Poser ses pieds sur un petit tapis, un spectacle engagé ?

Nadège Heluin  signe avec Poser ses pieds sur un petit tapis  la première création dont elle a entièrement la charge, du montage et de la réécriture des textes à son interprétation en passant par la manipulation marionnette.

S’appuyant sur un patchworks de texte de Philippe Dorin, cette dernière s’est frayée un chemin à travers les blancs du récit pour tisser l’histoire de cette femme, l’une de ces invisibles qui lutte, cantonnée à son bout de trottoir, contre l’ombre de la folie que la solitude et l’indifférence fait planer sur elle.

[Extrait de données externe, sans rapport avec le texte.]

(** Old addresses of documents lead to their present pages. The canonical form of the address a
    document had under [/docs/] is the address the site links to now, for every document but the bare
    [api]; canonical addresses are stable; and the address of every document of the API
    lies in the API section, that of every other one in the documentation section. *)
Theorem old_bookmarks :
  (∀ slug, slug ≠ js "api" → canonical_path (js "/docs/" ++ slug) = docURL slug) ∧
  (∀ p, canonical_path (canonical_path p) = canonical_path p) ∧
  (∀ slug, slug ≠ [] → sectionKey (docURL slug) = if startsWith slug "api/" then js "api" else js "docs").
Proof.
  split_and!.
  - intros slug Hs. unfold docURL. destruct (startsWith slug "api/") eqn:E.
    + apply startsWith_spec in E as [k ->]. reflexivity.
    + unfold canonical_path.
      change (startsWith (js "/docs/" ++ slug) "/docs/api") with (startsWith slug "api").
      destruct (startsWith slug "api") eqn:E2; [|done].
      apply startsWith_spec in E2 as [k ->]. change (drop 9 (js "/docs/" ++ js "api" ++ k)) with k.
      destruct k as [|c k]; [done|]. destruct (ascii_eqb_spec c "/") as [->|]; [done|done].
  - intros p. destruct (startsWith p "/docs/api") eqn:E.
    + unfold canonical_path at 2 3. rewrite E. destruct (drop 9 p) as [|c r] eqn:Ed; [reflexivity|].
      destruct (ascii_eqb c "/") eqn:Ec; [reflexivity|]. unfold canonical_path. by rewrite E, Ed, Ec.
    + by rewrite !(canonical_path_other p).
  - intros slug Hs. unfold docURL. destruct (startsWith slug "api/") eqn:E.
    + apply startsWith_spec in E as [k ->]. unfold sectionKey. cbv zeta.
      change (js "/" ++ js "api/" ++ k) with (js "/api" ++ ("/")%char :: k).
      destruct (normalize_below (js "pi") k "a") as [H|[k' H]].
      * change (("/")%char :: ("a")%char :: js "pi") with (js "/api") in H. rewrite H. reflexivity.
      * change (("/")%char :: ("a")%char :: js "pi") with (js "/api") in H. rewrite H. reflexivity.
    + unfold sectionKey. cbv zeta.
      change (js "/docs/" ++ slug) with (js "/docs" ++ ("/")%char :: slug).
      destruct (normalize_below (js "ocs") slug "d") as [H|[k' H]].
      * change (("/")%char :: ("d")%char :: js "ocs") with (js "/docs") in H. rewrite H. reflexivity.
      * change (("/")%char :: ("d")%char :: js "ocs") with (js "/docs") in H. rewrite H.
        change (startsWith (js "/docs" ++ ("/")%char :: k') "/docs/") with true. by rewrite orb_true_r.
Qed.

(** ** Overlapping navigations *)

Definition demo_routes : list (route (Handler := nat)) :=
  [ {| rt_pattern := "/"; handler := 0 |}; {| rt_pattern := "/docs/*"; handler := 1 |} ].
Definition demo_page (children : bool) : page :=
  {| has_root := true; has_children := children; has_docs_layout := false |}.
Definition at_path (p : jsstring) : location := {| pathname := p; search := []; hash := [] |}.

Definition demo_events : list (event (Cleanup := nat)) :=
  [ Start; PageChanged (demo_page true); Navigate "/docs/a"; HandlerDone 0 (ReturnsCleanup 7);
    Navigate "/docs/api/b"; Waited 0; HandlerDone 0 ReturnsNothing; HandlerDone 0 Throws ].

Lemma router_shows_latest_witness :
  ∃ s, exec_all (λ _, None) at_path demo_events (initial (at_path "/") demo_routes (demo_page false)) = Some s ∧
    c_path <$> shown s = [js "/api/b"; js "/docs/a"; js "/"] ∧ cleaned s = [7] ∧
    (running s = [] →
       pendingRender s = false ∧ ((shown s = [] ∧ loc s = at_path "/") ∨ displays s)).
Proof.
  eexists. split; [vm_compute; reflexivity|]. split; [reflexivity|]. split; [reflexivity|].
  apply (router_shows_latest (λ _, None) at_path (at_path "/") demo_routes (demo_page false) demo_events).
  - reflexivity.
  - discriminate.
  - repeat (constructor; [exact I || reflexivity|]). constructor.
  - vm_compute; reflexivity.
Defined.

Plus qu’un simple récit de tranches de vie issu de la rencontre entre les textes de Philippe Dorin et l’imagination de Nadège Héluin, ce spectacle est avant tout le fruit d’une prise de conscience et d’une approche presque sociologique. 

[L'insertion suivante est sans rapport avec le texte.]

(** Python slice bounds: a negative index counts from the end, and
    both ends are clipped to the array. *)
Definition slice_index (n : nat) (i : Z) : nat :=
  if (i <? 0)%Z then Z.to_nat (Z.max (i + Z.of_nat n) 0)
  else Nat.min (Z.to_nat i) n.

(** [x[start:stop] = c] *)
Definition slice_fill (start stop : nat) (c : A) (x : list A) : list A :=
  map (fun kv : nat * A =>
         if Nat.leb start (fst kv) && Nat.ltb (fst kv) stop then c
         else snd kv)
      (combine (seq 0 (length x)) x).
End Generic.

Section Sorting.
Context {T : Type}.
Variable le : T -> T -> bool.

Fixpoint insert (a : T) (l : list T) : list T :=
  match l with
  | [] => [a]
  | b :: l' => if le a b then a :: l else b :: insert a l'
  end.

Definition isort (l : list T) : list T := fold_right insert [] l.
End Sorting.

(** The index array that sorts [x]: the indices, sorted by the value
    they point to.  Ties keep their input order (numpy leaves the order
    of ties to the sort kind). *)
Definition argsort_by {A} (le : A -> A -> bool) (x : list A) : list nat :=
  map snd
      (isort (fun a b : A * nat => le (fst a) (fst b))
             (combine x (seq 0 (length x)))).

(** [np.sort]: the sorted values do not depend on the sort kind. *)
Definition np_sort (x : list fl) : list fl := isort sort_le x.

(** A stable [np.argsort] of floats. *)
Definition stable_argsort (x : list fl) : list nat := argsort_by sort_le x.

(** [np.argsort] of an integer index array.  Step 6 applies it to a
    permutation of the indices, which has no ties. *)
Definition argsort_idx (p : list nat) : list nat := argsort_by Nat.leb p.

Fixpoint nat_list_eqb (a b : list nat) : bool :=
  match a, b with
  | [], [] => true
  | i :: a', j :: b' => Nat.eqb i j && nat_list_eqb a' b'
  | _, _ => false
  end.

Fixpoint sortedb (x : list fl) : bool :=
  match x with
  | a :: (b :: _) as x' => sort_le a b && sortedb x'
  | _ => true
  end.

(** What [np.argsort(x)] returns, whatever the sort kind: a permutation
    [p] of the indices of [x] such that [x[p]] is sorted. *)
Definition is_argsort (x : list fl) (p : list nat) : bool :=
  nat_list_eqb (isort Nat.leb p) (seq 0 (length x))
  && sortedb (map (fun i => nth i x NaN) p).

Fixpoint map2 {A B C} (f : A -> B -> C) (x : list A) (y : list B) : list C :=
  match x, y with
  | a :: x', b :: y' => f a b :: map2 f x' y'
  | _, _ => []
  end.

(** An elementwise binary operation with numpy's broadcasting of 1-D
    operands: equal lengths, or one operand of length one. *)
Definition broadcast (f : fl -> fl -> fl) (x y : list fl) : result (list fl) :=
  if Nat.eqb (length x) (length y) then Ok (map2 f x y)
  else if Nat.eqb (length y) 1 then Ok (map (fun a => f a (hd NaN y)) x)
  else if Nat.eqb (length x) 1 then Ok (map (f (hd NaN x)) y)
  else Raise ShapeError.

Definition np_sum (x : list fl) : fl := fold_left fadd x (Fin 0).

(** [np.mean]: NaN on an empty array. *)
Definition np_mean (x : list fl) : fl :=
  (np_sum x / of_nat (length x))%fl.

(** [np.arange(n)] *)
Definition arange (n : nat) : list nat := seq 0 n.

Après avoir oeuvré aux côtés de l’association Abribus à Strasbourg qui distribue des repas aux plus démunis, Nadège Héluin s’est glissée de l’autre côté de la barrière en s’immergeant durant une journée dans la peau d’une sans-domicile fixe, demandant pour toute rétribution « un mot pour vivre » de la part des passants. Face à l’absence de réaction de badauds qui ne la voyaient même pas,  Nadège Heluin a été surprise de constater le changement de regard que l’on a porté sur elle lorsqu’elle a répété l’expérience quelques jours plus tard dans le cadre des festivités de la Saint-Nicolas. Réalisant qu’il s’agissait d’une performance artistique, les passants semblaient alors lui reconnaître à nouveau le droit d’être vue.

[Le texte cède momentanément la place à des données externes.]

(** C7: the calls [monte_carlo_cash_flow] makes to [np.random.normal] are,
    month by month, those whose mean is the Revenue of the row that
    [project_cash_flow] computes for the same parameters and month, and
    whose standard deviation is [avg_revenue_per_job * 0.15], the same in
    every month. *)
Theorem sampling_distribution
    (z : Realization)
    (monthly_costs jobs_per_week avg_revenue_per_job : Q)
    (seasonality_factors : list Q) (annual_growth_rate : Q)
    (horizon_years simulations : Z)
    (st st' : RandomState) (summary : list SummaryRow) :
  monte_carlo_cash_flow z monthly_costs jobs_per_week avg_revenue_per_job
                        seasonality_factors annual_growth_rate
                        horizon_years simulations st
  = Ok (summary, st') ->
  exists ledger,
    project_cash_flow monthly_costs jobs_per_week avg_revenue_per_job
                      seasonality_factors annual_growth_rate horizon_years
    = Ok ledger /\
    served st' =
    served st ++
    map (fun row => mkCall (Revenue row) (avg_revenue_per_job * 0.15) simulations) ledger.
Proof.
  intros Hrun. apply monte_carlo_cash_flow_inv in Hrun.
  destruct Hrun as [results [Hsim _]].
  apply simulate_profits_inv in Hsim.
  destruct Hsim as [_ [Hmonths [_ [Hserved [_ [Hseason _]]]]]].
  eexists. split.
  - apply project_cash_flow_total.
    destruct (Z.le_gt_cases horizon_years 0) as [Hle | Hgt]; [left; exact Hle | right].
    specialize (Hseason 11%nat ltac:(lia)). simpl in Hseason. lia.
  - rewrite Hserved. f_equal. unfold ledger_of.
    rewrite with_column_map
      with (g := fun d => mkCall (data_revenue d) (avg_revenue_per_job * 0.15) simulations).
    + change (map Z.of_nat (seq 0 (Z.to_nat (horizon_years * 12))))
        with (range (horizon_years * 12)).
      rewrite map_map. apply map_ext. intros m. reflexivity.
    + unfold profits_upto. rewrite cumsum_length, !length_map. reflexivity.
    + reflexivity.
Qed.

Sans cantonner son oeuvre à une visée purement militante, Nadège Héluin ne nie pas la dimension engagée de son travail dont elle espère qu’il servira à interpeller, à questionner notre regard sur le monde, regard qu’elle absorbe, digère et redonne comme un miroir. « Personne ne meurt plus de faim, par contre, on meurt de solitude ; dans la rue ou non »  Argue l’artiste qui appelle à regarder autour de soi  pour s’extirper mutuellement de notre solitude à l’heure où l’individualisme nous pousse à détourner les yeux.

Représentations le 17 et 18 mars à 19 h et le 19 mars à 11h.